■ TASK GOAL
Could you copy, exactly as written, every line from the first line of the records through the one containing "- destruct (decide"?

■ THE RECORDS

(** Rooms with members end up registered with a session that has members. *)
Lemma seed_registry_members w (rooms : list Room) s room :
  room ∈ rooms →
  0 < length (memberships (roomSessionForRoom w room)) →
  let s' := foldl (seedRoom w) s rooms in
  ∃ l o, roomSessions s' !! roomId room = Some l
         ∧ heap s' !! l = Some o ∧ 0 < length (memberships o).
Proof.
  intros Hin Hmem. simpl.
  induction rooms as [|r rooms IH] using rev_ind; [by apply elem_of_nil in Hin|].
  rewrite foldl_snoc. rewrite seedRoom_unfold. simpl.
  set (s1 := foldl (seedRoom w) s rooms) in *.
  case_bool_decide as Hr.
  - destruct (decide (roomId r = roomId room)) as [Heq|Hne].
    + exists (length (heap s1)), (roomSessionForRoom w r).
      rewrite <- Heq, lookup_insert_eq. by rewrite list_lookup_middle.
    + apply elem_of_app in Hin as [Hin|Hin%list_elem_of_singleton]; [|by subst].
      destruct (IH Hin) as (l & o & Hl & Ho & Hlen).
      exists l, o. rewrite lookup_insert_ne by done.
      repeat split; try done.
      rewrite lookup_app_l; [done | by eapply lookup_lt_Some].
  - apply elem_of_app in Hin as [Hin|Hin%list_elem_of_singleton]; [|subst; lia].
    destruct (IH Hin) as (l & o & Hl & Ho & Hlen).
    exists l, o. repeat split; try done.
    rewrite lookup_app_l; [done | by eapply lookup_lt_Some].
Qed.

(** C7 (as amended): [start] emits nothing and invokes nothing on any
    session.  It first goes through the rooms the client knows, creating a
    session object for each and registering it only when it has at least one
    member, and then adds the three listeners.  After [start], every known
    room whose session had members is registered with a session that has
    members; a room identifier all of whose known rooms have no member keeps
    the entry it had before, so a room without members that was not
    registered is still not registered. *)
Theorem start_seeds_rooms_with_members w s :
  let rooms := default [] (getRooms w) in
  let seeded := foldl (seedRoom w) s rooms in
  let s' := start w s in
  emitted s' = emitted s ∧ calls s' = calls s
  ∧ listeners seeded = listeners s
  ∧ roomSessions s' = roomSessions seeded
  ∧ listeners s' = listeners s ++
      [ClientEvent_Room; RoomEvent_Timeline; RoomStateEvent_Events]
  ∧ (∀ room, room ∈ rooms →
       0 < length (memberships (roomSessionForRoom w room)) →
       ∃ l o, roomSessions s' !! roomId room = Some l
              ∧ heap s' !! l = Some o ∧ 0 < length (memberships o))
  ∧ (∀ rid,
       (∀ room, room ∈ rooms → roomId room = rid →
          length (memberships (roomSessionForRoom w room)) = 0) →
       roomSessions s' !! rid = roomSessions s !! rid).
Proof.
  intros rooms seeded s'. subst s'. unfold start. fold rooms. fold seeded.
  destruct (seed_frame w rooms s) as (Hl & He & Hc & _ & _ & _).
  fold seeded in Hl, He, Hc. simpl.
  rewrite Hl, He, Hc, <- !app_assoc. simpl.
  repeat split; try done.
  - intros room Hin Hmem. by apply seed_registry_members.
  - intros rid Hnone. by apply seed_registry_frame.
Qed.

(** ** Invariants of reachable states *)

(** Steps that keep the registry, the number of objects and the listeners
    keep the invariants. *)
Lemma wellFormed_shape s s' :
  roomSessions s' = roomSessions s → length (heap s') = length (heap s) →
  listeners s' = listeners s → wellFormed s → wellFormed s'.
Proof.
  intros Hr Hh Hl (Hinj & Hbound & Hsub).
  unfold wellFormed, registryInjective, registryBound, subscribedOnce.
  rewrite Hr, Hh, Hl. done.
Qed.

Lemma wellFormed_register s rid o :
  wellFormed s →
  wellFormed (mkState (<[rid := length (heap s)]> (roomSessions s)) (heap s ++ [o])
                      (listeners s) (emitted s) (calls s) (logs s) (timers s)).
Proof.
  intros (Hinj & Hbound & Hsub).
  unfold wellFormed, registryInjective, registryBound, subscribedOnce. simpl.
  repeat split.
  - intros r1 r2 l. rewrite !lookup_insert.
    repeat case_decide; subst; try done.
    + intros [= <-] H2. apply Hbound in H2. lia.
    + intros H1 [= <-]. apply Hbound in H1. lia.
    + apply Hinj.
  - intros r l. rewrite lookup_insert, length_app. simpl.
    case_decide.
    + intros [= <-]. lia.
    + intros Hl%Hbound. lia.
  - done.
Qed.

Lemma wellFormed_allocate s o :
  wellFormed s →
  wellFormed (mkState (roomSessions s) (heap s ++ [o])
                      (listeners s) (emitted s) (calls s) (logs s) (timers s)).
Proof.
  intros (Hinj & Hbound & Hsub).
  unfold wellFormed, registryInjective, registryBound, subscribedOnce. simpl.
  repeat split; try done.
  intros r l Hl%Hbound. rewrite length_app. simpl. lia.
Qed.

Lemma wellFormed_getRoomSession w room s :
  wellFormed s → wellFormed (getRoomSession w room s).2.
Proof.
  intros Hwf.
  destruct (roomSessions s !! roomId room) as [l|] eqn:Hl.
  - by rewrite (getRoomSession_known _ _ _ l).
  - rewrite getRoomSession_new by done. simpl. by apply wellFormed_register.
Qed.

Lemma wellFormed_invoke l c f s : wellFormed s → wellFormed (invoke l c f s).
Proof. apply wellFormed_shape; simpl; try done. apply length_alter. Qed.

Lemma wellFormed_refreshRoom w room s :
  wellFormed s → wellFormed (refreshRoom w room s).
Proof.
  intros Hwf. unfold refreshRoom.
  pose proof (wellFormed_getRoomSession w room s Hwf) as Hget.
  destruct (getRoomSession w room s) as [sess s1]. simpl in Hget.
  pose proof (wellFormed_invoke sess Call_onRTCSessionMemberUpdate
                (onRTCSessionMemberUpdate w) s1 Hget) as Hinv.
  repeat case_match; try done;
    (eapply wellFormed_shape; [..|exact Hinv]; done).
Qed.

Lemma wellFormed_consume w event isRetry s :
  wellFormed s → wellFormed (consumeCallEncryptionEvent w event isRetry s).
Proof.
  intros Hwf. unfold consumeCallEncryptionEvent.
  set (ev := decryptEventIfNeeded w event).
  destruct (isDecryptionFailure ev).
  - destruct isRetry; simpl; (eapply wellFormed_shape; [..|exact Hwf]; done).
  - set (s1 := if isRetry then _ else s).
    assert (Hwf1 : wellFormed s1).
    { subst s1. destruct isRetry; [|done].
      eapply wellFormed_shape; [..|exact Hwf]; done. }
    clearbody s1. case_bool_decide; [done|].
    destruct (getRoom w (getRoomId ev)) as [room|].
    + pose proof (wellFormed_getRoomSession w room s1 Hwf1) as Hget.
      destruct (getRoomSession w room s1) as [sess s2]. simpl in Hget.
      by apply wellFormed_invoke.
    + eapply wellFormed_shape; [..|exact Hwf1]; done.
Qed.

Lemma wellFormed_onRoomState w event s :
  wellFormed s → wellFormed (onRoomState w event s).
Proof.
  intros Hwf. unfold onRoomState.
  destruct (getRoom w (getRoomId event)) as [room|].
  - case_bool_decide; [by apply wellFormed_refreshRoom | done].
  - eapply wellFormed_shape; [..|exact Hwf]; done.
Qed.

Lemma wellFormed_seed w (rooms : list Room) s :
  wellFormed s → wellFormed (foldl (seedRoom w) s rooms).
Proof.
  revert s. induction rooms as [|room rooms IH]; intros s Hwf; simpl; [done|].
  apply IH. rewrite seedRoom_unfold.
  case_bool_decide; [by apply wellFormed_register | by apply wellFormed_allocate].
Qed.

Lemma wellFormed_start w s :
  wellFormed s → listeners s = [] → wellFormed (start w s).
Proof.
  intros Hwf Hnone. unfold start.
  set (s1 := foldl (seedRoom w) s (default [] (getRooms w))).
  destruct (wellFormed_seed w (default [] (getRooms w)) s Hwf) as (Hinj & Hbound & _).
  fold s1 in Hinj, Hbound.
  destruct (seed_frame w (default [] (getRooms w)) s) as (Hl & _).
  fold s1 in Hl.
  repeat split; try done.
  right. simpl. by rewrite Hl, Hnone.
Qed.

Lemma stop_listeners w s :
  subscribedOnce s → listeners (stop w s) = [].
Proof.
  intros Hsub. unfold stop. simpl.
  destruct (foldl_invoke_frame w (sessionValues s) s) as (_ & -> & _).
  by destruct Hsub as [-> | ->].
Qed.

Lemma wellFormed_stop w s : wellFormed s → wellFormed (stop w s).
Proof.
  intros (Hinj & Hbound & Hsub). repeat split.
  - intros r1 r2 l. by rewrite stop_registry, lookup_empty.
  - intros r l. by rewrite stop_registry, lookup_empty.
  - left. by apply stop_listeners.
Qed.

■ YOUR SOLUTION
(** Rooms with members end up registered with a session that has members. *)
Lemma seed_registry_members w (rooms : list Room) s room :
  room ∈ rooms →
  0 < length (memberships (roomSessionForRoom w room)) →
  let s' := foldl (seedRoom w) s rooms in
  ∃ l o, roomSessions s' !! roomId room = Some l
         ∧ heap s' !! l = Some o ∧ 0 < length (memberships o).
Proof.
  intros Hin Hmem. simpl.
  induction rooms as [|r rooms IH] using rev_ind; [by apply elem_of_nil in Hin|].
  rewrite foldl_snoc. rewrite seedRoom_unfold. simpl.
  set (s1 := foldl (seedRoom w) s rooms) in *.
  case_bool_decide as Hr.
  - destruct (decide (roomId r = roomId room)) as [Heq|Hne].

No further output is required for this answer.